REQUIRED WORK. Report, word for word, every line of the material that contains "option".

TASK MATERIAL.
****************************************

(** Connecting keeps modules and ids. *)
Lemma good_setInput a m stream n w :
  world_wf w → w_modules w !! a = Some m →
  (∀ s, stream = Some s → is_Some (w_streams w !! s)) →
  good (setInput a stream n) w (λ _ w', True).
Proof.
  intros Hw Hm Hs. pose proof (wwf_modules w Hw a m Hm) as Hwf.
  destruct (find n (m_input_map m)) as [f|] eqn:Hn.
  2: { set (m' := setError "Invalid input index" m). exists tt, (put_module a m' w). split_and!; [..|done].
       - unfold setInput. rewrite bind_run, (getm_run a m), Hn by done. by rewrite (mod_module_run a m).
       - eapply put_module_wf; eauto using setError_wf. by apply (wwf_cbs w Hw a m).
       - apply (stable_put a m m'); [done|done|done|apply lookup_put_module]. }
  assert (Hd : world_wf (detach a m f w)) by (by eapply detach_wf).
  assert (Hda : w_modules (detach a m f w) !! a = Some (set_field f None m))
    by (rewrite detach_modules; by rewrite decide_True).
  assert (Hsd : stable w (detach a m f w))
    by (apply (stable_put a m (set_field f None m)); [done|done|done|apply detach_modules]).
  destruct stream as [s|].
  2: { exists tt, (detach a m f w). split_and!; [by apply (setInput_none a m n f)|done..]. }
  destruct (keys_find_Some _ (m_input_infos m) n f (mwf_in_keys m Hwf) Hn) as [i Hi].
  destruct (detach_stream_live a m f w s (Hs s eq_refl)) as (st0 & st & _ & Hst & _).
  eexists tt, _. split; [by apply (setInput_some a m n f i s st w)|].
  destruct (accepts i (s_format st)).
  - split_and!; [|trans (detach a m f w); [done|]|done].
    + eapply attach_wf; eauto. apply field_set_eq.
    + apply (stable_put a (set_field f None m) (set_field f (Some s) (set_field f None m))
        (detach a m f w)); [done|done|done|]. intros b.
      unfold attach. by rewrite lookup_put_module.
  - split_and!; [|trans (detach a m f w); [done|]|done].
    + eapply put_module_wf; eauto; [|by apply (wwf_cbs w Hw a m)].
      apply setError_wf. by apply (wwf_modules _ Hd a).
    + eapply (stable_put a (set_field f None m) _ (detach a m f w)); [done| | |apply lookup_put_module]; done.
Qed.

(** ** Commands that return, or stop in a callback of a class *)

(** The methods a change of a property calls. *)
Definition on_set : list vkind := [KGuiFeedback; KCallback].

Definition fair {V : Virtuals} {A} (x : M A) (w : world) (Q : A → world → Prop) : Prop :=
  yields (blamed on_set) x w (λ r w', world_wf w' ∧ stable w w' ∧ Q r w').

Section Parser.
Context {V : Virtuals} {VL : VirtualLaws V}.

Lemma fair_good {A} (x : M A) w (Q : A → world → Prop) : good x w Q → fair x w Q.
Proof. intros (r & w' & Hrun & H). by eapply yields_run. Qed.
Lemma fair_ret {A} (a : A) w (Q : A → world → Prop) : world_wf w → Q a w → fair (mret a) w Q.
Proof. intros. by apply fair_good, good_ret. Qed.
Lemma fair_bind {A B} (x : M A) (k : A → M B) w (P : A → world → Prop) Q :
  fair x w P → (∀ r w', world_wf w' → stable w w' → P r w' → fair (k r) w' Q) →
  fair (x ≫= k) w Q.
Proof.
  intros Hx Hk. eapply (yields_bind _); [exact Hx|]. intros r w1 _ (Hw1 & Hs1 & HP).
  split; [by apply stable_alive|]. eapply yields_impl; [by apply Hk|done|].
  intros r2 w2 _ (? & ? & ?). split_and!; [done|by trans w1|done].
Qed.
Lemma fair_run {A B} (x : M A) (k : A → M B) r w Q :
  x w = Ok (r, w) → fair (k r) w Q → fair (x ≫= k) w Q.
Proof. intros Hx Hk. by eapply (yields_after _). Qed.
Lemma fair_impl {A} (x : M A) w (Q Q' : A → world → Prop) :
  fair x w Q → (∀ r w', Q r w' → Q' r w') → fair x w Q'.
Proof. intros Hx HQ. eapply yields_impl; [exact Hx|done|]. intros r w' _ (? & ? & ?). auto. Qed.
Lemma saved_module_lines_witness :
  ∃ text m', serializeCreation false saved_demo = Ok (text, m')
    ∧ words <$> split_on "010" text
      = [["pipeline"; "create"; "Demo"; "in"]; ["pipeline"; "set"; "in"; "gui_feedback"];
         ["pipeline"; "set"; "in"; "id"; "in"]; ["pipeline"; "set"; "in"; "use_thread"; "false"]; []; []].
Proof.
  assert (Hw : ∀ s, forallb (λ c, negb (smem c blanks)) (chars s) = true → s ≠ EmptyString → word s)
    by (intros; split; [by apply word_literal|done]).
  destruct (serializeCreation false saved_demo) as [[text m']|] eqn:E; [|vm_compute in E; discriminate].
  exists text, m'. split; [done|].
  rewrite (saved_module_lines saved_demo m' "in" text E eq_refl); [|by apply Hw|by apply Hw|].
  - vm_compute in E. injection E as _ <-. vm_compute. reflexivity.
  - vm_compute in E. injection E as _ <-.
    repeat (constructor; [split_and!; [reflexivity|by apply Hw|
      eexists; split; [reflexivity|by apply word_literal]]|]). constructor.
Defined.
Lemma count_dmin s : base s → count n m (star s) ≤ dmin.
Proof.
  intros Hb. apply matching_star in Hb. pose proof (count_rows n m _ Hb).
  pose proof (count_cols n m _ Hb). unfold dmin. lia.
Qed.

(** ** Steps 2a and 2b *)

Lemma star_row_spec s c :
  base s → c < m →
  ∃ r, star_row n s c = Ok r ∧ r ≤ n ∧ (r < n → star s r c = true)
       ∧ (r = n → ¬ scol n (star s) c).
Proof.
  intros Hb Hc. unfold star_row.
  destruct (seek_spec n 0 (λ row, GET2 (mstar s) row c) (λ row, star s row c))
    as (r & -> & Hr & Hlt & Hat).
  { intros j Hj. apply GET2_ok. rewrite (ba_mstar s Hb). lia. }
  exists r. split_and!; [done|lia|intros; apply Hat; lia|].
  intros -> (r' & Hr' & Hs). by rewrite Hlt in Hs by lia.
Qed.

Lemma step2a_ok s l : pcinv P2a s l → ∃ s' l', step2a n m s = Ok (P2b, s') ∧ pcinv P2b s' l' ∧ l' < l.
Proof.
  intros (Hb & [Hr Hp Hc] & ->). unfold step2a.
  destruct (for_to_spec (λ j cc, ∀ c, c < m →
      (GET1 cc c = true → scol n (star s) c) ∧ (c < j → scol n (star s) c → GET1 cc c = true))
    m 0 (λ col cc, row ← seek n 0 (λ row, GET2 (mstar s) row col);
         Ok (if decide (row < n) then SET1 cc col else cc)) (ccol s)) as (cc & -> & Hcc).
  { intros c Hcm. split; [by apply Hc|lia]. }
  { intros j cc Hj IH. destruct (star_row_spec s j Hb) as (r & Hs & Hrn & Hat & Hend); [lia|].
    unfold star_row in Hs. rewrite Hs. simpl. eexists. split; [done|]. intros c Hcm.
    destruct (IH c Hcm) as [H1 H2]. case_decide as Hlt.
    - rewrite GET1_SET1 by lia. split.
      + intros [->%bool_decide_eq_true|?]%orb_true_iff; [|auto]. exists r. auto.
      + intros Hcj Hsc. apply orb_true_iff. destruct (decide (j = c)) as [->|];
          [left; by apply bool_decide_eq_true|right; apply H2; [lia|done]].
    - split; [done|]. intros Hcj Hsc. destruct (decide (j = c)) as [->|]; [|apply H2; [lia|done]].
      exfalso. apply Hend; [lia|done]. }
  simpl. do 2 eexists. split; [done|]. split; [split|].
  - by destruct Hb.
  - split_and!; [|intros c Hcm; by apply Hcc|reflexivity].
    split; [done|done|]. intros c Hcm. by apply Hcc.
  - unfold rounds, star. simpl. lia.
Qed.

Lemma count_loop (f : nat → bool) k i (z : nat) :
  for_to k i (λ col ncc, Ok (if f col then S ncc else ncc)) z
  = Ok (z + length (filter (λ c, f c = true) (seq i k))).
Proof.
  revert i z. induction k as [|k IH]; intros i z; simpl; [by rewrite Nat.add_0_r|].
  rewrite IH, filter_cons. destruct (f i); [rewrite decide_True by done|rewrite decide_False by done];
    simpl; f_equal; lia.
Qed.

Lemma step2b_ok s l :
  pcinv P2b s l → ∃ p' l', step2b m dmin s = Ok (p', s) ∧ pcinv p' s l' ∧ l' < l.
Proof.
  intros (Hb & [Hr Hp Hc] & Hcc & ->). unfold step2b. rewrite (count_loop (GET1 (ccol s))). simpl.
  rewrite (count_as_cols n m (star s)) by (try apply matching_star; try done; naive_solver).
  case_decide as E.
  - exists PFinish, 0. split_and!; [done|done|]. unfold rounds. lia.
  - eexists P3, _. split; [done|]. split; [split; [done|]|].
    + split_and!; [|split| | |by left].
      * pose proof (count_dmin s Hb). unfold open_. lia.
      * intros r c Hrn Hcm Hs. rewrite Hr by done. apply Hcc; [done|]. by exists r.
      * done.
      * intros r Hrn HR. by rewrite Hr in HR.
      * intros r c Hrn Hcm HP. by rewrite Hp in HP.
      * exists (λ _, 0). split; intros; exfalso.
        1-4: match goal with H : prime _ _ _ = true |- _ => by rewrite Hp in H end.
        match goal with H : CR _ _ = true |- _ => by rewrite Hr in H end.
    + assert (unc s ≤ n); [|unfold rounds; lia]. unfold unc.
      etrans; [apply length_filter|by rewrite length_seq].
Qed.
(* ===== verification/MunkresRun.v ===== *)
(** The whole match: preliminary steps, run and result.  [mtdev_match] returns
    a cheapest assignment. *)
From S2P Require Import Prelude Numeric Munkres MunkresBase Matching MunkresSteps.

Local Open Scope Z_scope.

(** ** The preliminary reduction *)

Section Reduce.
  Variables (n m : nat).

(** The smallest of [v] and the values of [f] from [i] on. *)
Fixpoint scan (f : nat → Z) (k i : nat) (v : Z) : Z :=
  match k with
  | O => v
  | S k => scan f k (S i) (if f i <? v then f i else v)
  end.

Lemma scan_le f k i v : scan f k i v <= v ∧ ∀ j, (i <= j < i + k)%nat → scan f k i v <= f j.
Proof.
  revert i v. induction k as [|k IH]; intros i v; simpl; [split; [lia|intros; lia]|].
  destruct (IH (S i) (if f i <? v then f i else v)) as [H1 H2].
  destruct (Z.ltb_spec (f i) v); (split; [lia|]); intros j Hj;
    (destruct (decide (j = i)) as [->|]; [lia|apply H2; lia]).
Qed.

Lemma scan_bound f k i v lo hi :
  lo <= v <= hi → (∀ j, (i <= j < i + k)%nat → lo <= f j <= hi) → lo <= scan f k i v <= hi.
Proof.
  revert i v. induction k as [|k IH]; intros i v Hv Hf; simpl; [done|].
  apply IH; [|intros; apply Hf; lia]. specialize (Hf i). destruct (f i <? v); lia.
Qed.
(* ===== verification/OscData.v ===== *)
(** The values of the OSC library (src/contrib/WOscLib-00.09): WOscUtil,
    WOscString, WOscBlob and WOscTimeTag.

    A byte is a [Z] from 0 to 255 and a [char *] is the list of the bytes that
    can be read from it on; reading further is the fault [FBadAccess].  A
    [float] is its 32-bit pattern.  The build is little endian (config.h). *)
From S2P Require Import Prelude Numeric.
#[local] Open Scope Z_scope.

(** ** Outcomes *)

(** The codes of WOscException the modelled classes throw; [BAD_ALLOC] is the
    exception of [new char[n]] for a negative [n]. *)
Inductive osc_error :=
  | ERR_INVALID_ADDRESS_NO_SLASH
  | ERR_NULL_ADDRESS
  | ERR_OSC_STR_BUFF_TOO_SMALL
  | ERR_NULL_BUFFER
  | ERR_INVALID_INDEX
  | ERR_BUFFER_TO_SMALL
  | ERR_TOO_FEW_BUNDLE_INITIALIZERS
  | ERR_INVALID_BUNDLE_TAG
  | ERR_CORRUPT_BUNDLE_INITIALIZATION_DATA
  | ERR_UNKN_EXC_DURING_INITBUNDLE_FROM_BUF
  | BAD_ALLOC.

#[export] Instance osc_error_eq_dec : EqDecision osc_error.
Proof. solve_decision. Defined.

(** A call returns, throws, or leaves the memory it may use. *)
Inductive ores (A : Type) :=
  | Good (a : A)
  | Throw (e : osc_error)
  | Crash (f : fault).
Arguments Good {A} a.
Arguments Throw {A} e.
Arguments Crash {A} f.

#[export] Instance ores_ret : MRet ores := @Good.
#[export] Instance ores_bind : MBind ores := λ A B k m,
  match m with Good a => k a | Throw e => Throw e | Crash f => Crash f end.

Definition readable {A} (o : option A) : ores A :=
  match o with Some a => Good a | None => Crash FBadAccess end.

Lemma ores_bind_Good {A B} (m : ores A) (k : A → ores B) b :
  m ≫= k = Good b ↔ ∃ a, m = Good a ∧ k a = Good b.
Proof. destruct m; (split; [intros|intros (?&?&?)]); simplify_eq/=; eauto. Qed.

Lemma ogood_bind {A B} (a : A) (k : A → ores B) : Good a ≫= k = k a.
Proof. reflexivity. Qed.

(** Open every call known to have returned. *)
Ltac inv_ores :=
  repeat match goal with
  | H : Good _ = Good _ |- _ => injection H as H; try subst
  | H : Throw _ = Good _ |- _ => discriminate H
  | H : Crash _ = Good _ |- _ => discriminate H
  | H : mret _ = Good _ |- _ => injection H as H; try subst
  | H : _ ≫= _ = Good _ |- _ => apply ores_bind_Good in H as (? & ? & H)
  | H : readable ?o = Good _ |- _ =>
      let E := fresh "E" in destruct o eqn:E; simpl in H
  | H : (if ?b then _ else _) = Good _ |- _ =>
      let E := fresh "E" in destruct b eqn:E; try discriminate H
  end.

(** ** Bytes *)

Definition zlen {A} (l : list A) : Z := Z.of_nat (length l).

(** The characters of a literal, without its terminating zero. *)
Definition bytes_of (s : string) : list Z := (λ c, Z.of_N (N_of_ascii c)) <$> chars s.

(** The first [n] bytes behind a pointer. *)
Definition read_n (n : Z) (mem : list Z) : option (list Z) :=
  if (0 <=? n) && (n <=? zlen mem) then Some (take (Z.to_nat n) mem) else None.

(** The C string behind a pointer; its length is [strlen]. *)
Fixpoint cstr (mem : list Z) : option (list Z) :=
  match mem with
  | [] => None
  | b :: mem => if b =? 0 then Some [] else cons b <$> cstr mem
  end.

(** A literal as the callee sees it. *)
Definition literal (s : string) : list Z := bytes_of s ++ [0].

(** ** WOscUtil *)

Definition OSC_INT_SIZE : Z := 4.
Definition OSC_FLOAT_SIZE : Z := 4.

(** [GetSizeFourByteAligned(const int)], with the remainder of C; the sums of
    [int]s wrap. *)
Definition GetSizeFourByteAligned (length : Z) : Z := wrap32 (length + cmod (4 - cmod length 4) 4).
(** [GetSizeFourByteAligned(const char * )]. *)
Definition GetStringSizeAligned (s : list Z) : Z := GetSizeFourByteAligned (zlen s + 1).

(** [PadStringWithZeros]: the string, its zero, and zeros up to the size. *)
Definition PadStringWithZeros (s : list Z) : list Z :=
  s ++ [0] ++ replicate (Z.to_nat (GetStringSizeAligned s - (zlen s + 1))) 0.

Definition PadBufferWithZeros (source : list Z) (destLen srcLen : Z) : ores (list Z) :=
  if destLen <=? srcLen then readable (read_n destLen source)
  else l ← readable (read_n srcLen source); Good (l ++ replicate (Z.to_nat (destLen - srcLen)) 0).

(** Byte [i] of the little-endian representation of an object. *)
Definition le_byte (arg : Z) (i : nat) : Z := Z.land (Z.shiftr arg (8 * Z.of_nat i)) 255.
(** [buffer[i] = ((char * )&arg)[n-1-i]] for an object of [n] bytes. *)
Fixpoint be_bytes (n : nat) (arg : Z) : list Z :=
  match n with O => [] | S n => le_byte arg n :: be_bytes n arg end.
(** The converse: the unsigned value of the object. *)
Fixpoint be_value (acc : Z) (l : list Z) : Z :=
  match l with [] => acc | b :: l => be_value (256 * acc + b) l end.

Definition WriteBuffer (arg : Z) : list Z := be_bytes 4 arg.
Definition CharBufToInt (buf : list Z) : ores Z :=
  l ← readable (read_n OSC_INT_SIZE buf); Good (wrap32 (be_value 0 l)).
Definition CharBufToFloat (buf : list Z) : ores Z :=
  l ← readable (read_n OSC_FLOAT_SIZE buf); Good (be_value 0 l).

(** ** WOscString *)

(** [ws_buffer] is [None] for the null pointer of the default constructor. *)
Record WOscString := { ws_buffer : option (list Z); ws_bufferLen : Z }.

#[export] Instance WOscString_eq_dec : EqDecision WOscString.
Proof. solve_decision. Defined.

Definition empty_string : WOscString := {| ws_buffer := None; ws_bufferLen := 0 |}.
(** [WOscString(const char * )] and [operator=(const char * )]. *)
Definition WOscString_of (string : list Z) : ores WOscString :=
  s ← readable (cstr string);
  Good {| ws_buffer := Some (PadStringWithZeros s); ws_bufferLen := GetStringSizeAligned s |}.
(** The copy constructor and [operator=(const WOscString&)]: [new char[0]] is
    not null. *)
Definition string_assign (rhs : WOscString) : ores WOscString :=
  l ← readable (read_n (ws_bufferLen rhs) (default [] (ws_buffer rhs)));
  Good {| ws_buffer := Some l; ws_bufferLen := ws_bufferLen rhs |}.

(** [operator+=(const WOscString&)]. *)
Definition string_append (lhs rhs : WOscString) : ores WOscString :=
  match ws_buffer lhs with
  | Some l =>
      lhs_s ← readable (cstr l);
      rhs_b ← readable (ws_buffer rhs);
      rhs_s ← readable (cstr rhs_b);
      let newLen := GetSizeFourByteAligned (zlen rhs_s + zlen lhs_s + 1) in
      Good {| ws_buffer := Some (lhs_s ++ rhs_s
                ++ replicate (Z.to_nat (newLen - (zlen lhs_s + zlen rhs_s))) 0);
              ws_bufferLen := newLen |}
  | None => string_assign rhs
  end.
(** [operator+=(const char * )], [operator+=(const char)], [operator=(const char)]
    and [operator+]. *)
Definition string_append_cstr (lhs : WOscString) (rhs : list Z) : ores WOscString :=
  tmp ← WOscString_of rhs; string_append lhs tmp.
Definition string_append_char (lhs : WOscString) (c : Z) : ores WOscString :=
  string_append_cstr lhs [c; 0].
Definition string_assign_char (lhs : WOscString) (c : Z) : ores WOscString :=
  string_append_char {| ws_buffer := None; ws_bufferLen := ws_bufferLen lhs |} c.
Definition string_plus (lhs rhs : WOscString) : ores WOscString :=
  match ws_buffer lhs with
  | Some _ => t ← string_append empty_string lhs; string_append t rhs
  | None => string_assign rhs
  end.

Definition GetSize (s : WOscString) : Z := ws_bufferLen s.
(** [GetBuffer(buffer, bufferLen)] copies [bufferLen] bytes, not
    [m_bufferLen]. *)
Definition string_GetBuffer (s : WOscString) (bufferLen : Z) : ores (list Z) :=
  if bufferLen <? ws_bufferLen s then Throw ERR_OSC_STR_BUFF_TOO_SMALL
  else readable (ws_buffer s ≫= read_n bufferLen).
(** [operator==]: [strcmp]. *)
Definition string_eq (s t : WOscString) : ores bool :=
  a ← readable (ws_buffer s ≫= cstr); b ← readable (ws_buffer t ≫= cstr); Good (bool_decide (a = b)).

(** ** WOscBlob *)

Definition BLOB_SIZE_SIZE : Z := 4.
Record WOscBlob := { wb_dataLen : Z; wb_bufferLen : Z; wb_buffer : list Z }.

#[export] Instance WOscBlob_eq_dec : EqDecision WOscBlob.
Proof. solve_decision. Defined.

(** [new char[n]]. *)
Definition new_chars (n : Z) : ores unit := if n <? 0 then Throw BAD_ALLOC else Good tt.

(** From the binary form of a blob. *)
Definition blob_of_raw (binaryData : list Z) : ores WOscBlob :=
  dataLen ← CharBufToInt binaryData;
  let bufferLen := wrap32 (GetSizeFourByteAligned dataLen + BLOB_SIZE_SIZE) in
  new_chars bufferLen;;
  l ← readable (read_n bufferLen binaryData);
  Good {| wb_dataLen := dataLen; wb_bufferLen := bufferLen; wb_buffer := l |}.

(** From [dataLen] bytes of data. *)
Definition blob_of_data (binaryData : list Z) (dataLen : Z) : ores WOscBlob :=
  let bufferLen := wrap32 (GetSizeFourByteAligned dataLen + BLOB_SIZE_SIZE) in
  new_chars bufferLen;;
  l ← readable (read_n dataLen binaryData);
  Good {| wb_dataLen := dataLen; wb_bufferLen := bufferLen;
          wb_buffer := WriteBuffer dataLen ++ l
            ++ replicate (Z.to_nat (bufferLen - (dataLen + BLOB_SIZE_SIZE))) 0 |}.

(** [operator=] and the copy constructors. *)
Definition blob_copy (b : WOscBlob) : ores WOscBlob :=
  l ← readable (read_n (wb_bufferLen b) (wb_buffer b));
  Good {| wb_dataLen := wb_dataLen b; wb_bufferLen := wb_bufferLen b; wb_buffer := l |}.

Definition blob_GetData (b : WOscBlob) : list Z := drop (Z.to_nat BLOB_SIZE_SIZE) (wb_buffer b).
Definition blob_GetDataLen (b : WOscBlob) : Z := wb_dataLen b.
Definition blob_GetBufferLen (b : WOscBlob) : Z := wb_bufferLen b.
Definition blob_GetBuffer (b : WOscBlob) (bufferLen : Z) : ores (list Z) :=
  if bufferLen <? wb_bufferLen b then Throw ERR_BUFFER_TO_SMALL
  else readable (read_n (wb_bufferLen b) (wb_buffer b)).

(** ** WOscTimeTag *)

(** A 64-bit unsigned integer. *)
Definition wrapu64 (z : Z) : Z := z mod 2 ^ 64.
Definition TIME_TAG_SIZE : Z := 8.
Definition SECONDS_FROM_1900_TO_1970 : Z := 2208988800.

Definition GetImmediateTime : Z := 1.
Definition GetLargestTimeTag : Z := 2 ^ 64 - 1.
Definition GetSmallestTimeTag : Z := GetImmediateTime.
(** [WOscSystemTime::GetSystemTime]; [now] is what [time(NULL)] returns. *)
Definition GetSystemTime (now : Z) : Z := wrapu64 (wrapu64 now + SECONDS_FROM_1900_TO_1970).
Definition tag_add (a b : Z) : Z := wrapu64 (a + b).
Definition tag_sub (a b : Z) : Z := wrapu64 (a - b).
(** [operator+=]: the source reads [m_timeTag =+ rhs.m_timeTag]. *)
Definition tag_add_assign (a b : Z) : Z := b.
Definition tag_sub_assign (a b : Z) : Z := wrapu64 (a - b).
(** [operator<], [<=], [==], [!=], [>] and [>=]. *)
Definition tag_lt (a b : Z) : bool := a <? b.
Definition tag_le (a b : Z) : bool := a <=? b.
Definition tag_eq (a b : Z) : bool := a =? b.
Definition tag_ne (a b : Z) : bool := negb (a =? b).
Definition tag_gt (a b : Z) : bool := a >? b.
Definition tag_ge (a b : Z) : bool := a >=? b.

Definition WriteToCharArray (tag : Z) : list Z := be_bytes 8 tag.
Definition InitFromCharArray (buffer : list Z) : ores Z :=
  l ← readable (read_n TIME_TAG_SIZE buffer); Good (be_value 0 l).

(** [operator+=] forgets the left operand. *)
Lemma tag_add_assign_wrong : tag_add_assign 5 7 ≠ tag_add 5 7.
Proof. by vm_compute. Qed.
(** The system time puts the seconds in the low half: the high half, the
    seconds of the format, is zero for a clock before the year 2036. *)
Lemma GetSystemTime_low now :
  0 <= now < 2 ^ 32 - SECONDS_FROM_1900_TO_1970 → GetSystemTime now / 2 ^ 32 = 0.
Proof.
  intros H. unfold GetSystemTime, wrapu64, SECONDS_FROM_1900_TO_1970 in *.
  rewrite (Z.mod_small now), Z.mod_small by lia. apply Z.div_small. lia.
Qed.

****************************************

EXERCISE RESULT.
Definition readable {A} (o : option A) : ores A :=
Definition read_n (n : Z) (mem : list Z) : option (list Z) :=
Fixpoint cstr (mem : list Z) : option (list Z) :=
Record WOscString := { ws_buffer : option (list Z); ws_bufferLen : Z }.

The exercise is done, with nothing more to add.